What is this door’s story? The weather-beaten doorways always fascinate me.
Halfway through our hike, we stop for lunch at a picnic area nestled among large trees. Everyone pulls hard-cooked eggs, cheese, sausage and fruit from their rucksack (backpack). Since I have only just arrived, my feeble lunch consists of a few pieces of French bread with a spread of goat cheese and some sliced Niçoise olives, an apple and some California walnuts and almonds. The polished woman sitting across from me has brought a sheet of packing bubbles to sit on – it has drizzled a bit – and a colorful dishcloth to place her food upon. She pulls from her sack, an egg, salami, yogurt, cheese and a smart Swiss Army-type knife. Carefully, she peels her salami, laying her lunch in an organized fashion on the towel. As she peels her hard-cooked egg, the shell adhering vigorously to the white, I think, how proper she is but she did not read Julia Child’s book on how to hard cook an egg! Onward with the hike.
We come across a fortress-type structure I am told is a Museum of War. Note the catapults on either side of the castle.
No time to explore but this is a place I would like revisit.
We pass a lovely castle belonging to “Joséphine.” Everyone knows of her except moi. I ask if this is one of Napoleon’s homes, thinking of “Napoleon and Joséphine.” They all laugh wildly. OK, so now I am humbled. Finally it is explained to me that this was the residence of Joséphine Baker, the famous jazz singer. In retrospect, watching “Midnight in Paris” and seeing Josephine singing and leading a Conga line, I now realize who this famous woman was.
Jazz singer Joséphine Baker’s home, Le Château des Milandes.

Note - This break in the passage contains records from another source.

(** The object literal handed to [dbOps.insertBackup.run]; the properties
    are evaluated in order, so the first date that is invalid decides. *)
Definition backup_row (uuid : string) (machineId backupName backupId : jsval)
  (backupDate : jsval) (message : jsval) : result BackupRow :=
  let stats := field message "BackendStatistics" in
  rbind (toISOString_or_throw (field message "BeginTime")) (fun begin_time' =>
  rbind (toISOString_or_throw (field message "EndTime")) (fun end_time' =>
  rbind (optional_date (opt_field stats "LastBackupDate")) (fun last_backup_date' =>
  rbind (optional_date (opt_field stats "BeginTime")) (fun backend_begin_time' =>
  Ok {|
    id := Str uuid;
    machine_id := machineId;
    backup_name := backupName;
    backup_id := backupId;
    date := backupDate;
    status := map_status message;
    duration_seconds := num_of_Z (parseDurationToSeconds (field message "Duration"));
    size := or_else (field message "SizeOfExaminedFiles") zero;
    uploaded_size := or_else (opt_field stats "BytesUploaded") zero;
    examined_files := or_else (field message "ExaminedFiles") zero;
    warnings := or_else (field message "WarningsActualLength") zero;
    errors := or_else (field message "ErrorsActualLength") zero;
    messages_array := blob (field message "Messages");
    warnings_array := blob (field message "Warnings");
    errors_array := blob (field message "Errors");
    deleted_files := or_else (field message "DeletedFiles") zero;
    deleted_folders := or_else (field message "DeletedFolders") zero;
    modified_files := or_else (field message "ModifiedFiles") zero;
    opened_files := or_else (field message "OpenedFiles") zero;
    added_files := or_else (field message "AddedFiles") zero;
    size_of_modified_files := or_else (field message "SizeOfModifiedFiles") zero;
    size_of_added_files := or_else (field message "SizeOfAddedFiles") zero;
    size_of_examined_files := or_else (field message "SizeOfExaminedFiles") zero;
    size_of_opened_files := or_else (field message "SizeOfOpenedFiles") zero;
    not_processed_files := or_else (field message "NotProcessedFiles") zero;
    added_folders := or_else (field message "AddedFolders") zero;
    too_large_files := or_else (field message "TooLargeFiles") zero;
    files_with_error := or_else (field message "FilesWithError") zero;
    modified_folders := or_else (field message "ModifiedFolders") zero;
    modified_symlinks := or_else (field message "ModifiedSymlinks") zero;
    added_symlinks := or_else (field message "AddedSymlinks") zero;
    deleted_symlinks := or_else (field message "DeletedSymlinks") zero;
    partial_backup := flag (field message "PartialBackup");
    dryrun := flag (field message "Dryrun");
    main_operation := field message "MainOperation";
    parsed_result := field message "ParsedResult";
    interrupted := flag (field message "Interrupted");
    version := field message "Version";
    begin_time := begin_time';
    end_time := end_time';
    warnings_actual_length := or_else (field message "WarningsActualLength") zero;
    errors_actual_length := or_else (field message "ErrorsActualLength") zero;
    messages_actual_length := or_else (field message "MessagesActualLength") zero;
    bytes_downloaded := or_else (opt_field stats "BytesDownloaded") zero;
    known_file_size := or_else (opt_field stats "KnownFileSize") zero;
    last_backup_date := last_backup_date';
    backup_list_count := or_else (opt_field stats "BackupListCount") zero;
    reported_quota_error := flag (opt_field stats "ReportedQuotaError");
    reported_quota_warning := flag (opt_field stats "ReportedQuotaWarning");
    backend_main_operation := opt_field stats "MainOperation";
    backend_parsed_result := opt_field stats "ParsedResult";
    backend_interrupted := flag (opt_field stats "Interrupted");
    backend_version := opt_field stats "Version";
    backend_begin_time := backend_begin_time';
    backend_duration := opt_field stats "Duration";
    backend_warnings_actual_length := or_else (opt_field stats "WarningsActualLength") zero;
    backend_errors_actual_length := or_else (opt_field stats "ErrorsActualLength") zero
  |})))).

(** The body of the inner loop, for one retained log entry of the backup
    at position [i]. *)
Definition collect_entry (machineId : jsval) (backups : list jsval)
  (i : nat) (backupId : jsval) (log : jsval) : M unit :=
  message <- lift (parse_message log) ;;
  BeginTime <- lift (getprop message "BeginTime") ;;
  backupDate <- lift (toISOString_or_throw BeginTime) ;;
  backupName <- lift (find_backup_name backups i backupId) ;;
  if negb (truthy backupName) then ret tt
  else
    isDuplicate <- checkDuplicateBackup_call (machineId, backupName, backupDate) ;;
    if isDuplicate then incr_skipped
    else
      uuid <- draw_uuid ;;
      row <- lift (backup_row uuid machineId backupName backupId backupDate message) ;;
      insertBackup_run row ;;
      incr_processed.

Definition base_headers : list (string * string) :=
  [("Content-Type", "application/json"); ("Accept", "application/json")].

Definition authorized (authToken : jsval) : list (string * string) :=
  base_headers ++ [("Authorization", "Bearer " ++ ToString authToken)].

Definition get_request (address : string) (agent : option bool) (authToken : jsval)
  : Http.Request :=
  {| Http.url := address; Http.method := None;
     Http.headers := authorized authToken;
     Http.agent := agent; Http.body := None |}.

Definition log_request (baseUrl : string) (agent : option bool)
  (authToken backupId : jsval) : Http.Request :=
  get_request (baseUrl ++ "/api/v1/backup" ++ "/" ++ ToString backupId
               ++ "/log?pagesize=999") agent authToken.

(** What follows the request for the logs in the [try] of the outer loop:
    the status check, the filter and the inner loop. *)
Definition collect_logs (machineId : jsval) (backups : list jsval)
  (i : nat) (backupId : jsval) (logResponse : Http.Resolved) : M unit :=
  if negb (Http.ok logResponse) then
    throw (Error ("Failed to get logs for backup " ++ ToString backupId ++ ": "
                  ++ Http.statusText logResponse))
  else
    logs <- lift (as_array (Http.json logResponse)) ;;
    let backupMessages := filter is_backup_message logs in
    for_of backupMessages (collect_entry machineId backups i backupId).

Jacques tells me this is “cèpe” country and in the fall, the woods are lush with the mushrooms. Sounds like a good time to return!
Between the giant walnuts and now the giant mushrooms, I realize the French really do have a sense of humor.
The ladies are very in tuned to the edibles along the way and point out some tiny fraises des bois (small wild strawberries) tucked into the ferns and hiding along the side of the road. I squeal with excitement and place one on my tongue. As it gently releases its juice, I am taken back to 1979 in Paris, the last time I encountered these illusive treats. We predict they will be fully ripe and ready to harvest in about two weeks. Such an adventure I am having!
The most delicate fruit sheltered by its wooded home.
The most beautiful surprises revealed along the way…
The hike ends after about five and a half hours and I have hit the wall. Before we left, I was invited to the next hike. I passed the test!
By the way, the photo at the top of this story is of a Pigeonette, a pigeon house. These dot the countryside and house pigeons to take to market. In ancient times, when not used for food, pigeons were kept in their châteaux, where the pigeon “poo” was recycled and used as fertilizer! Lucky pigeons. A gorgeous place to live, isn’t it?
The sun sets on my day in the Périgord. I return home to Villeneuve to rest up for my next adventure and exploration of the southern countryside.